Stored data:
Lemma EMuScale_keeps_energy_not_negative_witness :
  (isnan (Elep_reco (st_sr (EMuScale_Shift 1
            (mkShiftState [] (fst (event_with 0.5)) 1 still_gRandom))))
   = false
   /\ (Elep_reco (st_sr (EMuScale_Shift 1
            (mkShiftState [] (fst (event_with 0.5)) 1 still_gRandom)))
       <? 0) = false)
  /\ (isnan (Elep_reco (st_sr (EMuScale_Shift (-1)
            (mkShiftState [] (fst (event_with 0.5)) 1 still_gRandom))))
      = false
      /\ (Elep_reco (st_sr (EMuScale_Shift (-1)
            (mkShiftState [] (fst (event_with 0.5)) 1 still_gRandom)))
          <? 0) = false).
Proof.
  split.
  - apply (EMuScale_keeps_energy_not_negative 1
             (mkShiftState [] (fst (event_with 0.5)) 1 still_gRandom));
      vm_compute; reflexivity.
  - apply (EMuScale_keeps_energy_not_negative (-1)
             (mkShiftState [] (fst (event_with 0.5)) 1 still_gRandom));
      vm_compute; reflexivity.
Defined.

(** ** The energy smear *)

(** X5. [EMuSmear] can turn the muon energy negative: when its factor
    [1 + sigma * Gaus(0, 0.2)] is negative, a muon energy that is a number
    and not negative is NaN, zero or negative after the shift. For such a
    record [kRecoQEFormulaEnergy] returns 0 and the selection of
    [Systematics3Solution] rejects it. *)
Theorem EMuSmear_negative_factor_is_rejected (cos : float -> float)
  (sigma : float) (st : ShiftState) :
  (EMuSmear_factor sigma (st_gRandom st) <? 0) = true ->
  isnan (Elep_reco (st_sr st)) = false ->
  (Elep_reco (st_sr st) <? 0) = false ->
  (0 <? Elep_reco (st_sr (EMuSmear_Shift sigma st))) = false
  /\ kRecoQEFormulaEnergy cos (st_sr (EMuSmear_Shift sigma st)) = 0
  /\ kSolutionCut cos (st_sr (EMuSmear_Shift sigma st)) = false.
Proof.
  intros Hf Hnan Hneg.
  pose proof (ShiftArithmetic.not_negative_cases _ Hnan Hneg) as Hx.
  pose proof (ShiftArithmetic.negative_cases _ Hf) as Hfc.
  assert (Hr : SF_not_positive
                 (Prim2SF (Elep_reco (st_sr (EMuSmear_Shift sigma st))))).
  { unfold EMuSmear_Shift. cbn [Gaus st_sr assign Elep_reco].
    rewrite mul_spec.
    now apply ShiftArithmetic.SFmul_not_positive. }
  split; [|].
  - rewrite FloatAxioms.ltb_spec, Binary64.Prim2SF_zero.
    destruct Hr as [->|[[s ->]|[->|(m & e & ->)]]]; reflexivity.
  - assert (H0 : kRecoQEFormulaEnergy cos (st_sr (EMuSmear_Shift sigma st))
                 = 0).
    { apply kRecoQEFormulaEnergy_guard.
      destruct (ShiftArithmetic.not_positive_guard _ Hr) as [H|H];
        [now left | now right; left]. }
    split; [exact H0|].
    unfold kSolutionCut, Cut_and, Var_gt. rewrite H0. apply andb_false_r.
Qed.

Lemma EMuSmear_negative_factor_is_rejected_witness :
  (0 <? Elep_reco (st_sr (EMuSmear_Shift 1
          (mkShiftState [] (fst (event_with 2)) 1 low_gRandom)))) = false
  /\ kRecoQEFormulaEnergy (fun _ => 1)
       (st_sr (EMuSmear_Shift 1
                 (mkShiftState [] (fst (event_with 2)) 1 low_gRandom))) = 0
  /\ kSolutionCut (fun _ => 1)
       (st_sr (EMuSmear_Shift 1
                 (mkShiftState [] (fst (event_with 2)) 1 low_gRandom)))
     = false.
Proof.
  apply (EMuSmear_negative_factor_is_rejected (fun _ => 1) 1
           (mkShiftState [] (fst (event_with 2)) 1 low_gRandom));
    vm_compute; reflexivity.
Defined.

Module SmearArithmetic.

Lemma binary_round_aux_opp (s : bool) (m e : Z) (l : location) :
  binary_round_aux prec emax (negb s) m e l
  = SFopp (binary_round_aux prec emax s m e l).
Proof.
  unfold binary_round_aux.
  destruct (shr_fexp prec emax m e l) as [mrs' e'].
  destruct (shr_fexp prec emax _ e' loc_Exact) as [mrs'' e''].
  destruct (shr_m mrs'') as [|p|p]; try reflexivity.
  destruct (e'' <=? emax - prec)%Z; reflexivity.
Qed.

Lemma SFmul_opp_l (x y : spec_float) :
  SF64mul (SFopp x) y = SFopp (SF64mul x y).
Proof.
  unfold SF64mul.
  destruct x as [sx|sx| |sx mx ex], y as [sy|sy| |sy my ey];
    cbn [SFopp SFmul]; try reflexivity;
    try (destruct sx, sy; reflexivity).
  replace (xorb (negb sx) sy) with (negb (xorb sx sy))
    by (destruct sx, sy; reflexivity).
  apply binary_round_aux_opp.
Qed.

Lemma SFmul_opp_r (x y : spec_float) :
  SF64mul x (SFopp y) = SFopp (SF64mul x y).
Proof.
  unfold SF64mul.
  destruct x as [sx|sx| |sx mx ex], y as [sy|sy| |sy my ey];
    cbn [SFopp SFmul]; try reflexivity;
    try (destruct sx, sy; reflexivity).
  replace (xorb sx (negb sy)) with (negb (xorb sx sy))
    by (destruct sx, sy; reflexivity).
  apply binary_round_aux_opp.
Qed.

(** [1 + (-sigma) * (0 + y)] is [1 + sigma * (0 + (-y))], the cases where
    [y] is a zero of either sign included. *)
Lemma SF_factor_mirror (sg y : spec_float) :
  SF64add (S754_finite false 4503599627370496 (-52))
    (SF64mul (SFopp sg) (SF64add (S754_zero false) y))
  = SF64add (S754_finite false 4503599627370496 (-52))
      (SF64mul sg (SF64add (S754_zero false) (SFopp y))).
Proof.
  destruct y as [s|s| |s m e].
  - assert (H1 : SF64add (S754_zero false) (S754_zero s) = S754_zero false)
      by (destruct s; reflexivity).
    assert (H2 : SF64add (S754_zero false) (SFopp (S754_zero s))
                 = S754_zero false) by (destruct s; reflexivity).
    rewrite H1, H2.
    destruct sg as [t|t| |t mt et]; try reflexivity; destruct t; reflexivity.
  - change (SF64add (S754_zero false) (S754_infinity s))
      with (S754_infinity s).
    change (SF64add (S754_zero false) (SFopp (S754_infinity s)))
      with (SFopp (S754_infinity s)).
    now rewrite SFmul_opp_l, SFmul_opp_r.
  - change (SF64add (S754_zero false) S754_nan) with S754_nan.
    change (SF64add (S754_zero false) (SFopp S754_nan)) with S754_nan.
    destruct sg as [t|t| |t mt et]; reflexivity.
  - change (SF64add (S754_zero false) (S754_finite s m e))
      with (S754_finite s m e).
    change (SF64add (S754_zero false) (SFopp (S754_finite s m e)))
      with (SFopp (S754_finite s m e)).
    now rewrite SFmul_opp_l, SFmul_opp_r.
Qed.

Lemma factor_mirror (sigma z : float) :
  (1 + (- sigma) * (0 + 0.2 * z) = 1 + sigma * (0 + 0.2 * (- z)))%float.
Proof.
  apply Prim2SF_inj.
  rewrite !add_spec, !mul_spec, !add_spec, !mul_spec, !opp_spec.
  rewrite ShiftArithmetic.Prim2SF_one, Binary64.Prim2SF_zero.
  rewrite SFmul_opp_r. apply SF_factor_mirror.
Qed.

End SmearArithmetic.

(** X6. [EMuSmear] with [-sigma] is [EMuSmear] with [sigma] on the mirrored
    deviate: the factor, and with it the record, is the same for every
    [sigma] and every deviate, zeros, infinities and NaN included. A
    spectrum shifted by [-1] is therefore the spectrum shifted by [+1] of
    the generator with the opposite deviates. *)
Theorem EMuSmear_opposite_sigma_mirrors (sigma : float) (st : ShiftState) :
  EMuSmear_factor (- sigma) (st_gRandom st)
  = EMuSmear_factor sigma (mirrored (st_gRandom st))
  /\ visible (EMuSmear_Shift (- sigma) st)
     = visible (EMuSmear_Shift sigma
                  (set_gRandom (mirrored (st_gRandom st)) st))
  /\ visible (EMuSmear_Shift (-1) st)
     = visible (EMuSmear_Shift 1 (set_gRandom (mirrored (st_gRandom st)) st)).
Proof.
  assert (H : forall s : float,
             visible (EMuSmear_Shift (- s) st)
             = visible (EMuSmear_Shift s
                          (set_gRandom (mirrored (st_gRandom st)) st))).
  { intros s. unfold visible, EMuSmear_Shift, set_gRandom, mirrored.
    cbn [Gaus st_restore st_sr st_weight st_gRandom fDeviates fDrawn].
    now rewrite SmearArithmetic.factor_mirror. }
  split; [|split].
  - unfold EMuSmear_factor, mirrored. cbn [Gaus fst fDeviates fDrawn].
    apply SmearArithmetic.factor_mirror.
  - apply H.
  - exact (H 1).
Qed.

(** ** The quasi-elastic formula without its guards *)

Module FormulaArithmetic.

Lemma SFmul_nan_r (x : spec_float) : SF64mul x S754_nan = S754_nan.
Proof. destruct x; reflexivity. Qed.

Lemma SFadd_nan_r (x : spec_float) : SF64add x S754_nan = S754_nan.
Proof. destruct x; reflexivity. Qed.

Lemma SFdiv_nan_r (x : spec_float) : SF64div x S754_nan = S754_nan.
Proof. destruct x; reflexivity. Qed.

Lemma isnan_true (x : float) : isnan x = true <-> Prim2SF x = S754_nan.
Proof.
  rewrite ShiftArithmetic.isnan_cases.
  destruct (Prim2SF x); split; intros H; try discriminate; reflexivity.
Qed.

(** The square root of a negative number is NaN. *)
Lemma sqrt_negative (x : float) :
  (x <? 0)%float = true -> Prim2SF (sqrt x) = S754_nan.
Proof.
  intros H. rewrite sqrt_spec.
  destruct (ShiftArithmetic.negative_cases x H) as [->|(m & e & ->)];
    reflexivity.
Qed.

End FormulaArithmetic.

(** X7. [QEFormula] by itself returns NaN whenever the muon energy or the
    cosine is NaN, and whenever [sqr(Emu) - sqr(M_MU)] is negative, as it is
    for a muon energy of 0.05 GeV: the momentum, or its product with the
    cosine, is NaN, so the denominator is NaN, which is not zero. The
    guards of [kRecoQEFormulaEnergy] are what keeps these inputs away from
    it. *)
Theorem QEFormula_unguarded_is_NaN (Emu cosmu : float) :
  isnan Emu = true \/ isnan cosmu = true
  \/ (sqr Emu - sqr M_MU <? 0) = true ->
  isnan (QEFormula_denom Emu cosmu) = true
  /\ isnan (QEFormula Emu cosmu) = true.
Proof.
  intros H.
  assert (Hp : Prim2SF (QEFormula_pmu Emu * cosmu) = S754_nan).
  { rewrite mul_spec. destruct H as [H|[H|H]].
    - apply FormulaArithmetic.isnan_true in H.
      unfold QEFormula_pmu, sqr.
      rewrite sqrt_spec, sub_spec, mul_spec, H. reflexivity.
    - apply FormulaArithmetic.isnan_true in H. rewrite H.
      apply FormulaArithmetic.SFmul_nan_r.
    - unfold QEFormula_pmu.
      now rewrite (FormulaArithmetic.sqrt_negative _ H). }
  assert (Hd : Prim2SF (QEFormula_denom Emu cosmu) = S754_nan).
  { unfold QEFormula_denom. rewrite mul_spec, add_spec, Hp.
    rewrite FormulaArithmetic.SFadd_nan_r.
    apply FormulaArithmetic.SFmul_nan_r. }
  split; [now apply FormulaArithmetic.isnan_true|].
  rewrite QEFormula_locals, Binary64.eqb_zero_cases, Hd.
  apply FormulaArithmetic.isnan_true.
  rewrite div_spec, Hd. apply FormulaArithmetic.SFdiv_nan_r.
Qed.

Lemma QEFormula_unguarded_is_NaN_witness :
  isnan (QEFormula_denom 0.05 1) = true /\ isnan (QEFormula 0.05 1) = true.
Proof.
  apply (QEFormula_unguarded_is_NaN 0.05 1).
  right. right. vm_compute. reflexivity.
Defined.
...
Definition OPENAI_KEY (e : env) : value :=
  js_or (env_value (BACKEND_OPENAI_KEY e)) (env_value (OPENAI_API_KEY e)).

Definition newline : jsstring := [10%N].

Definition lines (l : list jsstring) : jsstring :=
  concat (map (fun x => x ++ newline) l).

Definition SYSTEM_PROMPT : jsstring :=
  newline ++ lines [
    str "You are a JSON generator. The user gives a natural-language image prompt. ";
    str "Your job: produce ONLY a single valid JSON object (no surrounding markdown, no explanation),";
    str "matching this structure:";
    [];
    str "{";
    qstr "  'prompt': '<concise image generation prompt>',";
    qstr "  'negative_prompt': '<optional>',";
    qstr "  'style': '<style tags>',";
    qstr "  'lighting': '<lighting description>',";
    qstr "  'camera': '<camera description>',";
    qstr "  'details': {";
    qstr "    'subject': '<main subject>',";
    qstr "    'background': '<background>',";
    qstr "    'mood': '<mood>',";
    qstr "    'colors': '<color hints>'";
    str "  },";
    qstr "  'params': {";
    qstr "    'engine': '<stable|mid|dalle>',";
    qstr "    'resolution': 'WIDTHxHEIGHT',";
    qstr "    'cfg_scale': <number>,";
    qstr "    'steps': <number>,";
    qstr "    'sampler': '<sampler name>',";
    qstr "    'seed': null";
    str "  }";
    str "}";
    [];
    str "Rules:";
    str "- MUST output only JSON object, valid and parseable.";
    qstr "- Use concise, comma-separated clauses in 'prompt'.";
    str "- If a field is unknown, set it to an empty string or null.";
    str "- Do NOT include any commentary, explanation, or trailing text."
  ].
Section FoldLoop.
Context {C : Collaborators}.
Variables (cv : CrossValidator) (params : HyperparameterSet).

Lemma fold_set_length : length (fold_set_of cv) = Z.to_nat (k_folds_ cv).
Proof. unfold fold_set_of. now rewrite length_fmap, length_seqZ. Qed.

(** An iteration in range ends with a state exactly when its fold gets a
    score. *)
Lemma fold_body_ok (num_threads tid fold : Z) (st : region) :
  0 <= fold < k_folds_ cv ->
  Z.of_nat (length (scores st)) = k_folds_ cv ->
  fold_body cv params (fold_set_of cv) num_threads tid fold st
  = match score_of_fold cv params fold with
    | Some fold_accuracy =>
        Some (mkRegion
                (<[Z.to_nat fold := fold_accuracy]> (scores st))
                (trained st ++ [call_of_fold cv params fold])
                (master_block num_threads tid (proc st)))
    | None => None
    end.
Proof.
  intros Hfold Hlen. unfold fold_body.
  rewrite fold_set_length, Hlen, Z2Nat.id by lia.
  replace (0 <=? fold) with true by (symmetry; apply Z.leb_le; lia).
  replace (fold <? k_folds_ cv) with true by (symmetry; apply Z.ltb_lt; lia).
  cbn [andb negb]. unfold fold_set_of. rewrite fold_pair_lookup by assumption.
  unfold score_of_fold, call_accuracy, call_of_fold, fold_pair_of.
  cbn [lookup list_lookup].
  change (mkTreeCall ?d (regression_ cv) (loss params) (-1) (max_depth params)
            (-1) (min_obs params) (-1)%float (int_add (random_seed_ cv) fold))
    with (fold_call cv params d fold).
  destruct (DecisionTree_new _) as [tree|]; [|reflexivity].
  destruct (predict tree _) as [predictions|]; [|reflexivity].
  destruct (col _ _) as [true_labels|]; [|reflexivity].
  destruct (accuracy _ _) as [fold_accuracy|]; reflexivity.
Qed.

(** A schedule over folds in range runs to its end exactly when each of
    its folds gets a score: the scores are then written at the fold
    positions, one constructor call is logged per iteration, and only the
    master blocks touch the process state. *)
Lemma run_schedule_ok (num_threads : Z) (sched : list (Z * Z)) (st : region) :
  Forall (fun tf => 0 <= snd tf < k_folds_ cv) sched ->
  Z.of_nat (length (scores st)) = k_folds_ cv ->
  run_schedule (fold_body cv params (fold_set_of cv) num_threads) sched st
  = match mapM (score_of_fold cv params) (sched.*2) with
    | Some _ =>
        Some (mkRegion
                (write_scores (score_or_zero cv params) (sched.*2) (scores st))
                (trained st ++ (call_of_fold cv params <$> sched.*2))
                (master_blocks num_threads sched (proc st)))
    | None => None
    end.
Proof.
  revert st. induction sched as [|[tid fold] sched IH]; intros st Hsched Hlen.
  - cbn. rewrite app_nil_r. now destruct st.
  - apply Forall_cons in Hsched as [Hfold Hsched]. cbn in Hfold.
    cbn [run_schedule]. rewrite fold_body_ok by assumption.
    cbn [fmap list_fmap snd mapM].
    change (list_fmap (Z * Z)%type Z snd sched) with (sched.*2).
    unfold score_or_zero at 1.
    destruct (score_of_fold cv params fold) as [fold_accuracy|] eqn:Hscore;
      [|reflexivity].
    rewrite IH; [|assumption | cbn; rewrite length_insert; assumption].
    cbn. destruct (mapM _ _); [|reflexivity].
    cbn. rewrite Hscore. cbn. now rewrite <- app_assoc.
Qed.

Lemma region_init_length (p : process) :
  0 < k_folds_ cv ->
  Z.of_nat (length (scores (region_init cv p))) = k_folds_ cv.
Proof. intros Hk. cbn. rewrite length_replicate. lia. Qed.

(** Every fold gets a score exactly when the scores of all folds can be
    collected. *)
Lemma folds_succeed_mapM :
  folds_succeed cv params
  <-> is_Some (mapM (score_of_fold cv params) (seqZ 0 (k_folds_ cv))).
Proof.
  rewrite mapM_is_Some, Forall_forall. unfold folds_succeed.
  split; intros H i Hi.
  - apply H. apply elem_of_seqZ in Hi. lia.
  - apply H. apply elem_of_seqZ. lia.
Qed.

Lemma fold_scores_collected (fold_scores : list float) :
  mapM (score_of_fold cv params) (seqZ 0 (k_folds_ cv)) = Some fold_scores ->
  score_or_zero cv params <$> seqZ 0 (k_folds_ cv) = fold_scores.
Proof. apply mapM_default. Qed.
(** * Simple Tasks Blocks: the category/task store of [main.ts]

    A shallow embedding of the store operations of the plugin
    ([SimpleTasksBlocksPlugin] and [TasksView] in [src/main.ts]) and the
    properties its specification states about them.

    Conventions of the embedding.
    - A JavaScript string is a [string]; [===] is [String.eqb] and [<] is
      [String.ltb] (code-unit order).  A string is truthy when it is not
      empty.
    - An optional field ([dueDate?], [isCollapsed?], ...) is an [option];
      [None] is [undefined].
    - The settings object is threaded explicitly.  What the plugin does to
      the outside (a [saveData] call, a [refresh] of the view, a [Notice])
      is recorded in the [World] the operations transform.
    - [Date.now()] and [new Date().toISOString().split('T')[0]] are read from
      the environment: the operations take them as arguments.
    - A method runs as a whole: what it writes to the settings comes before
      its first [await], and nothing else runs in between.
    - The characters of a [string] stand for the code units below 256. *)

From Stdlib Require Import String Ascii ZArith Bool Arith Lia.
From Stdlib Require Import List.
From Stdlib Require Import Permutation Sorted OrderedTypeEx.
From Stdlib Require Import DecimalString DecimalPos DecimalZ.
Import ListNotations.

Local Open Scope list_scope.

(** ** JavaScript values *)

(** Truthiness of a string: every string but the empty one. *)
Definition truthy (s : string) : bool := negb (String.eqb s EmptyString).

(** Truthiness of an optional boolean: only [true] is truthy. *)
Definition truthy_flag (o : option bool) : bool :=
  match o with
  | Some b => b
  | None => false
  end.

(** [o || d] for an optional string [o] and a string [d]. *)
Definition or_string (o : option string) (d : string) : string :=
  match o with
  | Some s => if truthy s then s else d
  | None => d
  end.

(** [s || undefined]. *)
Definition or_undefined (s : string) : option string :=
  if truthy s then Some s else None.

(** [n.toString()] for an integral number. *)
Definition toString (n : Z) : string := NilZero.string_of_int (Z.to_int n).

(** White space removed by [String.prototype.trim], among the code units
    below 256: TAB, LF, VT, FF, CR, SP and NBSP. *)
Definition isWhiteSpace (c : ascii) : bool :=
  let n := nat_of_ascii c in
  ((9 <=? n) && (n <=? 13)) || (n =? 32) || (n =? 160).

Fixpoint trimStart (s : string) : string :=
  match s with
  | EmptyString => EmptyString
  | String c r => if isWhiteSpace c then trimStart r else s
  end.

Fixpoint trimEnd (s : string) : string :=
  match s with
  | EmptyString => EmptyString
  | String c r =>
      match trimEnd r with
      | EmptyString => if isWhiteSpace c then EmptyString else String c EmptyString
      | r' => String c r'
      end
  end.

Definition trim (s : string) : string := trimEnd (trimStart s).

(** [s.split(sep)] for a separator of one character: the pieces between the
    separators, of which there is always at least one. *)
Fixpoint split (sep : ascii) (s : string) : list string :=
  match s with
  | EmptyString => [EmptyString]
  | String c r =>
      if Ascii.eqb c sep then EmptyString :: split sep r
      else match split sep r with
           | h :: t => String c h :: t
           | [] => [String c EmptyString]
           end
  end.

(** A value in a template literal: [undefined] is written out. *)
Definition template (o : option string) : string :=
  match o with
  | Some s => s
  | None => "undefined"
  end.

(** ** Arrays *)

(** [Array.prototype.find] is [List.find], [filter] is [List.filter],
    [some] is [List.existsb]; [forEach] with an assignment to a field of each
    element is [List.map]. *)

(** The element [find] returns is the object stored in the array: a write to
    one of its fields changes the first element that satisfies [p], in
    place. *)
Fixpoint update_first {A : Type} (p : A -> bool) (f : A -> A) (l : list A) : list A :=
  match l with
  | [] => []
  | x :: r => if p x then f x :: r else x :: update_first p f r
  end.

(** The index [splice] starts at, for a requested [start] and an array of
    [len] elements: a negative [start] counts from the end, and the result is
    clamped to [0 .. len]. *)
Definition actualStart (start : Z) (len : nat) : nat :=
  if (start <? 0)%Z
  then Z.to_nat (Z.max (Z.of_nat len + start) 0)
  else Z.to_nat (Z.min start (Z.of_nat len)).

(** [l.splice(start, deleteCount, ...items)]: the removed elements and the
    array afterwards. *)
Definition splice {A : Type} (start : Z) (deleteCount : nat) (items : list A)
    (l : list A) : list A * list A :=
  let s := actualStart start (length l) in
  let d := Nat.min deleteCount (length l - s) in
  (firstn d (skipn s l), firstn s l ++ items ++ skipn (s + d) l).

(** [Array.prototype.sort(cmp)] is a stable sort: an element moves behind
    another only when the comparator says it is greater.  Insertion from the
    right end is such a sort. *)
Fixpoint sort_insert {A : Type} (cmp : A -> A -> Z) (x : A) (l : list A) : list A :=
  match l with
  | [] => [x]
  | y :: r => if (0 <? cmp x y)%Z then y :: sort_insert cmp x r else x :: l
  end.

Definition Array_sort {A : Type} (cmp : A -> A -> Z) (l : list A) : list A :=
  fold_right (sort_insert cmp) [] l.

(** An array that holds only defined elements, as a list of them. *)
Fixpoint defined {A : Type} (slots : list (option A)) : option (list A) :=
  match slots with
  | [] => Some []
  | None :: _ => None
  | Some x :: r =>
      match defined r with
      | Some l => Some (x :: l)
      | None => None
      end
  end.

◆ Task brief
The answer must consist of every line from the records above that holds "Hneg".

◆ Result below
  intros Hf Hnan Hneg.
  pose proof (ShiftArithmetic.not_negative_cases _ Hnan Hneg) as Hx.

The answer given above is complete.